As semelhanças não são só de aritmética. Quando surgem, o BE de Louçã e a IL de Cotrim trazem uma proposta de novidade. O Bloco quis ser um socialismo mais sexy do que o PCP e mais empolgante do que o PS, trazendo uma agenda temática e mediática de causas concretas, como a legalização da interrupção voluntária da gravidez, ou do consumo de marijuana. Já a IL aparece para ser a novidade entre o monopólio do PSD e do CDS. A sua proposta também é muito concreta: é preciso libertar a economia e as pessoas do peso do Estado. A luta é contra a opressão fiscal, e a política serve para libertar o indivíduo. A taxa única do IRS dá corpo ao que a Iniciativa Liberal trouxe para a política nacional.

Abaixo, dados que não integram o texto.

(** * Transport NSW component: journey utilities, trip client, realtime feed cache

    A shallow embedding of the [transportnsw] custom component:

    - [transportnsw_client/model.py]: the trip response model;
    - [transportnsw_client/utils.py]: leg and fare selection;
    - [transportnsw_client/__init__.py]: request construction of [get_trip];
    - [__init__.py]: [GTFSCache] and the coordinator's [async_update_data].

    Python exceptions are values of [exn]; a function that may raise returns a
    [result].  Code that talks to the network, reads the clock or keeps the
    memoisation table of [functools.lru_cache] runs in the state monad [M]. *)

From stdpp Require Import base option list strings gmap pretty.
From Stdlib Require Import ZArith QArith Qround Lia.

Open Scope Z_scope.
Open Scope string_scope.

(** ** Exceptions and results *)

Inductive exn : Type :=
| AttributeError (msg : string)
| AssertionError (msg : string)
| KeyError (key : string)
| HTTPError (status : Z)
| ValidationError (msg : string)
| DecodeError (msg : string).

Inductive result (A : Type) : Type :=
| Ok (a : A)
| Raise (e : exn).

Arguments Ok {A} a.
Arguments Raise {A} e.

(** ** model.py *)

Module Model.

Record Decimal : Type := mkDecimal {
  coefficient : Z;
  exponent : Z
}.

Curiosamente, esta estratégia captou exatamente o mesmo público alvo do Bloco: urbano, instruído e de classe média alta. E trouxe para as urnas um eleitorado mais jovem, transformando o que era abstenção em ativismo político.
Não é um acaso a geografia eleitoral onde são eleitos os deputados do BE e da IL.
Depois há outra semelhança: a saída de palco. Louçã sai em 2012 a empurrar o BE para uma liderança bicéfala (João Semedo e Catarina Martins), que apoia. Já Cotrim sai a fazer exatamente o mesmo com o candidato Rui Rocha.
E aqui começam as diferenças. Louçã sai com o mandato cumprido e cria a solução que apoia, mas apoia também a estratégia. Cotrim sai de repente, a menos de meio mandato. Explica que vê agora um ciclo político que não via há dez meses e que o partido terá uma estratégia de popularização que o próprio não consegue executar, mas o país fica sem saber se apoia a estratégia que rejeitou quando se apresentou aos portugueses em 2022.
Talvez tudo isto resulte do medo de ver a IL esmagada entre a força de protesto do Chega e o apelo da ida para o poder do PSD. Talvez não seja uma saída de facto, mas uma poupança de desgaste político para dar entrada na corrida às eleições europeias, ou até tentar Belém como candidato da IL, de novo fresco.
Louçã também foi candidato presidencial em 2006, com o apoio do BE, mas sabia-se o que era o BE.
Resta saber o que virá a ser a IL popular e o que de facto Cotrim apoia.